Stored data
╔══
Lemma reduced_cell_count_le (ch : characteristics) : (reduced_cell_count ch <= 15)%Z.
Proof. unfold reduced_cell_count. lia. Qed.

Lemma py_int_scale (u : unit_draw) (n : Z) :
  (0 < n)%Z -> (0 <= py_int (u * inject_Z n) < n)%Z.
Proof.
  intros Hn. destruct (unit_draw_range u) as [H0 H1].
  assert (Hq : 0 < inject_Z n) by (change 0 with (inject_Z 0); now rewrite <- Zlt_Qlt).
  assert (Hx : 0 <= u * inject_Z n) by nra.
  rewrite py_int_nonneg by exact Hx. split.
  - rewrite <- (Qfloor_Z 0). apply Qfloor_resp_le. exact Hx.
  - rewrite Zlt_Qlt. pose proof (Qfloor_le (u * inject_Z n)). nra.
Qed.

Lemma randint_emits (np : numpy) (low high : Z) (post : Z -> list drawn -> Prop) :
  (low < high)%Z ->
  (forall z, (low <= z < high)%Z -> post z []) ->
  emits (randint np low high) post.
Proof.
  intros Hlt Hpost. unfold randint.
  apply Z.ltb_lt in Hlt. rewrite Hlt. apply Z.ltb_lt in Hlt.
  run. simpl. apply Hpost.
  pose proof (py_int_scale u (high - low)). lia.
Qed.

Lemma make_cluster_centers_emits (np : numpy) (ch : characteristics)
    (frame_width frame_height : Z) (post : list (Q * Q) -> list drawn -> Prop) :
  (forall centers, len centers = num_clusters ch -> post centers []) ->
  emits (make_cluster_centers np ch frame_width frame_height) post.
Proof.
  intros Hpost. unfold make_cluster_centers.
  apply emits_for_in
    with (I := fun n (cs : list (Q * Q)) add => add = [] /\ List.length cs = n).
  - split; reflexivity.
  - intros n a cs add _ [-> Hlen]. run. simpl. split; [reflexivity |].
    rewrite length_app. simpl. lia.
  - intros cs add [-> Hlen]. apply Hpost. unfold len. rewrite Hlen, range_length.
    pose proof (num_clusters_range ch). lia.
Qed.

Lemma draw_connections_emits (np : numpy) (ch : characteristics)
    (cluster_centers : list (Q * Q)) (post : unit -> list drawn -> Prop) :
  (forall add,
      no_cells add ->
      (Qlt_bool 0.4 (connection ch) = false -> add = []) ->
      post tt add) ->
  emits (draw_connections np ch cluster_centers) post.
Proof.
  intros Hpost. unfold draw_connections.
  destruct (Qlt_bool 0.4 (connection ch)).
  2:{ apply emits_ret. apply Hpost; [counts | reflexivity]. }
  apply emits_for_in with (I := fun (_ : nat) (_ : unit) add => no_cells add).
  - counts.
  - intros n i [] add Hi Hadd. apply range_In in Hi.
    apply emits_for_in
      with (I := fun (_ : nat) (_ : unit) add' => no_cells (add ++ add')).
    + rewrite app_nil_r. exact Hadd.
    + intros m j [] add' Hj Hadd'. apply range_In in Hj.
      destruct (list_getitem_in_range cluster_centers i) as [p1 E1]; [lia |].
      destruct (list_getitem_in_range cluster_centers j) as [p2 E2]; [lia |].
      rewrite E1, E2. run; counts.
    + auto.
  - intros [] add Hadd. apply Hpost; [exact Hadd | discriminate].
Qed.
(** * Session store and prompt assembly of the support bot

    A shallow embedding of [utils/context.ts] (class [ContextManager]) and of
    the prompt-building methods of [gemini.ts] (class [GeminiService]).

    Conventions of the embedding:
    - a JS [number] holding an identifier, a counter or a millisecond
      timestamp is a [Z] (the code only compares, increments and subtracts
      them; [NaN] and non-integral values are outside the model);
    - [Record<number, UserSession>] is a [gmap Z UserSession];
    - [Date.now()] is the [now] argument of each method (one reading per call);
    - [fs.writeFile] succeeds or throws according to the [fsOk] argument;
    - [async] methods are state transformers over the manager object that
      return either a value or the thrown error, together with the manager as
      it stands at that point (so a throw keeps the mutations made so far);
    - logging is omitted. *)

From stdpp Require Import gmap strings list fin_maps pretty.

Open Scope Z_scope.

(** ** Data model ([utils/context.ts], interfaces) *)

Inductive Role : Type := User | Assistant | System.

Inductive MessageType : Type := Text | Image | Voice.

Record ChatMessage : Type := mkChatMessage {
  role : Role;
  content : string;
  timestamp : Z;
  messageType : option MessageType
}.

(** Values stored under [preferences: Record<string, any>]: strings,
    booleans and integers (an integer small enough to print in plain decimal
    notation). The object is kept as the list of its entries in insertion
    order, the order [Object.entries] enumerates them in. *)
Inductive JsValue : Type :=
  | JString (s : string)
  | JNumber (n : Z)
  | JBoolean (b : bool).

Record UserMemory : Type := mkUserMemory {
  interests : list string;
  preferences : list (string * JsValue);
  goals : list string;
  communicationStyle : string
}.

(** [Partial<UserSession['userMemory']>]: every field may be left out. *)
Record PartialUserMemory : Type := mkPartialUserMemory {
  p_interests : option (list string);
  p_preferences : option (list (string * JsValue));
  p_goals : option (list string);
  p_communicationStyle : option string
}.

Record UserSession : Type := mkUserSession {
  chatId : Z;
  userId : Z;
  username : option string;
  firstName : option string;
  lastName : option string;
  history : list ChatMessage;
  userMemory : UserMemory;
  createdAt : Z;
  lastActivity : Z
}.

Record Statistics : Type := mkStatistics {
  totalUsers : Z;
  totalMessages : Z;
  lastReset : Z
}.

Record DatabaseSchema : Type := mkDatabaseSchema {
  users : gmap Z UserSession;
  statistics : Statistics
}.

(** The [msg.from] object handed to [getUserSession] as [userInfo?: any]. *)
Record UserInfo : Type := mkUserInfo {
  ui_username : option string;
  ui_first_name : option string;
  ui_last_name : option string
}.

#[global] Instance Role_eq_dec : EqDecision Role.
Proof. solve_decision. Defined.

#[global] Instance MessageType_eq_dec : EqDecision MessageType.
Proof. solve_decision. Defined.

#[global] Instance ChatMessage_eq_dec : EqDecision ChatMessage.
Proof. solve_decision. Defined.

(** Field updates written [obj.field = v] in the source. *)
Definition set_history (h : list ChatMessage) (u : UserSession) : UserSession :=
  mkUserSession (chatId u) (userId u) (username u) (firstName u) (lastName u)
    h (userMemory u) (createdAt u) (lastActivity u).

Definition set_lastActivity (t : Z) (u : UserSession) : UserSession :=
  mkUserSession (chatId u) (userId u) (username u) (firstName u) (lastName u)
    (history u) (userMemory u) (createdAt u) t.

Definition set_userMemory (m : UserMemory) (u : UserSession) : UserSession :=
  mkUserSession (chatId u) (userId u) (username u) (firstName u) (lastName u)
    (history u) m (createdAt u) (lastActivity u).

Definition set_users (us : gmap Z UserSession) (d : DatabaseSchema) : DatabaseSchema :=
  mkDatabaseSchema us (statistics d).

Definition set_statistics (s : Statistics) (d : DatabaseSchema) : DatabaseSchema :=
  mkDatabaseSchema (users d) s.

Definition incr_totalUsers (s : Statistics) : Statistics :=
  mkStatistics (totalUsers s + 1) (totalMessages s) (lastReset s).

Definition incr_totalMessages (s : Statistics) : Statistics :=
  mkStatistics (totalUsers s) (totalMessages s + 1) (lastReset s).

(** ** The manager object and its effects *)

(** [file] is the parsed content of [data/db.json]: [None] when the file is
    absent or does not parse. [writes] counts the completed [fs.writeFile]
    calls. *)
Record ContextManager : Type := mkContextManager {
  data : option DatabaseSchema;
  isInitialized : bool;
  file : option DatabaseSchema;
  writes : nat
}.

(** [new ContextManager()] next to a given disk content. *)
Definition newContextManager (f : option DatabaseSchema) : ContextManager :=
  mkContextManager None false f 0.

Inductive Error : Type :=
  | NotInitialized      (* 'Context manager not initialized' *)
  | SessionNotFound     (* 'User session not found' *)
  | WriteFailed.        (* rethrown by [save] *)

Inductive Result (A : Type) : Type :=
  | Ok (a : A)
  | Throw (e : Error).
Arguments Ok {A} a.
Arguments Throw {A} e.

Definition M (A : Type) : Type := ContextManager → Result A * ContextManager.

#[global] Instance M_ret : MRet M := λ A a cm, (Ok a, cm).

#[global] Instance M_bind : MBind M := λ A B k m cm,
  match m cm with
  | (Ok a, cm') => k a cm'
  | (Throw e, cm') => (Throw e, cm')
  end.

Definition throw {A : Type} (e : Error) : M A := λ cm, (Throw e, cm).

(** [this.data = d] and in-place mutation of the object behind [this.data]. *)
Definition putData (d : DatabaseSchema) : M unit := λ cm,
  (Ok (), mkContextManager (Some d) (isInitialized cm) (file cm) (writes cm)).

Definition setInitialized : M unit := λ cm,
  (Ok (), mkContextManager (data cm) true (file cm) (writes cm)).

(** [ensureInitialized]; on success the value is [this.data!]. *)
Definition ensureInitialized : M DatabaseSchema := λ cm,
  if isInitialized cm then
    match data cm with
    | Some d => (Ok d, cm)
    | None => (Throw NotInitialized, cm)
    end
  else (Throw NotInitialized, cm).

(** [save]: the whole document is rewritten from [this.data]. A failing
    write is one that fails when the file is opened, which leaves the file as
    it was; a write failing midway would leave an unparsable file instead. *)
Definition save (fsOk : bool) : M unit := λ cm,
  if fsOk then
    (Ok (), mkContextManager (data cm) (isInitialized cm) (data cm) (S (writes cm)))
  else (Throw WriteFailed, cm).

Definition emptyDatabase (now : Z) : DatabaseSchema :=
  mkDatabaseSchema ∅ (mkStatistics 0 0 now).

Definition initialize (now : Z) (fsOk : bool) : M unit := λ cm,
  match file cm with
  | Some d => (putData d ≫= λ _, setInitialized) cm
  | None => (putData (emptyDatabase now) ≫= λ _, save fsOk ≫= λ _, setInitialized) cm
  end.

(** ** Array helpers *)

(** [arr.slice(start)] of JavaScript: a negative [start] counts from the
    end, and both ends are clamped to the array. *)
Definition slice_from {A : Type} (start : Z) (l : list A) : list A :=
  let len := Z.of_nat (length l) in
  let k := if start <? 0 then Z.max (len + start) 0 else Z.min start len in
  drop (Z.to_nat k) l.

Definition is_system (msg : ChatMessage) : bool :=
  bool_decide (role msg = System).

(** ** [ContextManager] methods *)

Record BotConfig : Type := mkBotConfig {
  maxHistoryLength : Z;
  enableUserMemory : bool
}.

Definition placeholder : string :=
  "Системное сообщение будет загружено из prompt.json".

Definition seedMessage (now : Z) : ChatMessage :=
  mkChatMessage System placeholder now None.

Definition defaultMemory : UserMemory :=
  mkUserMemory
    ["эмоциональная поддержка"; "трезвость"; "восстановление"]
    [("tone", JString "доброжелательный, спокойный, уверенный, сочувствующий");
     ("style", JString "на русском языке, простыми словами, с теплом");
     ("crisis_support", JBoolean true)]
    ["поддержание трезвости"; "эмоциональное восстановление"; "управление депрессией"]
    "therapeutic_support".

Definition newSession (now chatId userId : Z) (userInfo : option UserInfo) : UserSession :=
  mkUserSession chatId userId
    (userInfo ≫= ui_username) (userInfo ≫= ui_first_name) (userInfo ≫= ui_last_name)
    [seedMessage now] defaultMemory now now.

(** [{ ...old, ...partial }] *)
Definition mergeMemory (old : UserMemory) (partial : PartialUserMemory) : UserMemory :=
  mkUserMemory
    (default (interests old) (p_interests partial))
    (default (preferences old) (p_preferences partial))
    (default (goals old) (p_goals partial))
    (default (communicationStyle old) (p_communicationStyle partial)).

Section Methods.

Variable config : BotConfig.

Definition getUserSession (now : Z) (fsOk : bool) (chatId userId : Z)
    (userInfo : option UserInfo) : M UserSession :=
  d ← ensureInitialized;
  match users d !! userId with
  | None =>
      let session := newSession now chatId userId userInfo in
      putData (set_statistics (incr_totalUsers (statistics d))
                 (set_users (<[userId := session]> (users d)) d));;
      save fsOk;;
      mret session
  | Some user =>
      let user' := set_lastActivity now user in
      putData (set_users (<[userId := user']> (users d)) d);;
      save fsOk;;
      mret user'
  end.

(** The retention step of [addMessage], applied to the history after the
    [push]. *)
Definition trimHistory (h : list ChatMessage) : list ChatMessage :=
  if Z.of_nat (length h) >? maxHistoryLength config then
    let systemMessage := find is_system h in
    let recentMessages := slice_from (- maxHistoryLength config + 1) h in
    match systemMessage with
    | Some s => s :: recentMessages
    | None => recentMessages
    end
  else h.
╚══
• [EXERCISE DESCRIPTION]
Wherever the word "characteristics" appears in a line of the data, copy that line.

• [ANSWER SECTION]
Lemma reduced_cell_count_le (ch : characteristics) : (reduced_cell_count ch <= 15)%Z.
Lemma make_cluster_centers_emits (np : numpy) (ch : characteristics)
Lemma draw_connections_emits (np : numpy) (ch : characteristics)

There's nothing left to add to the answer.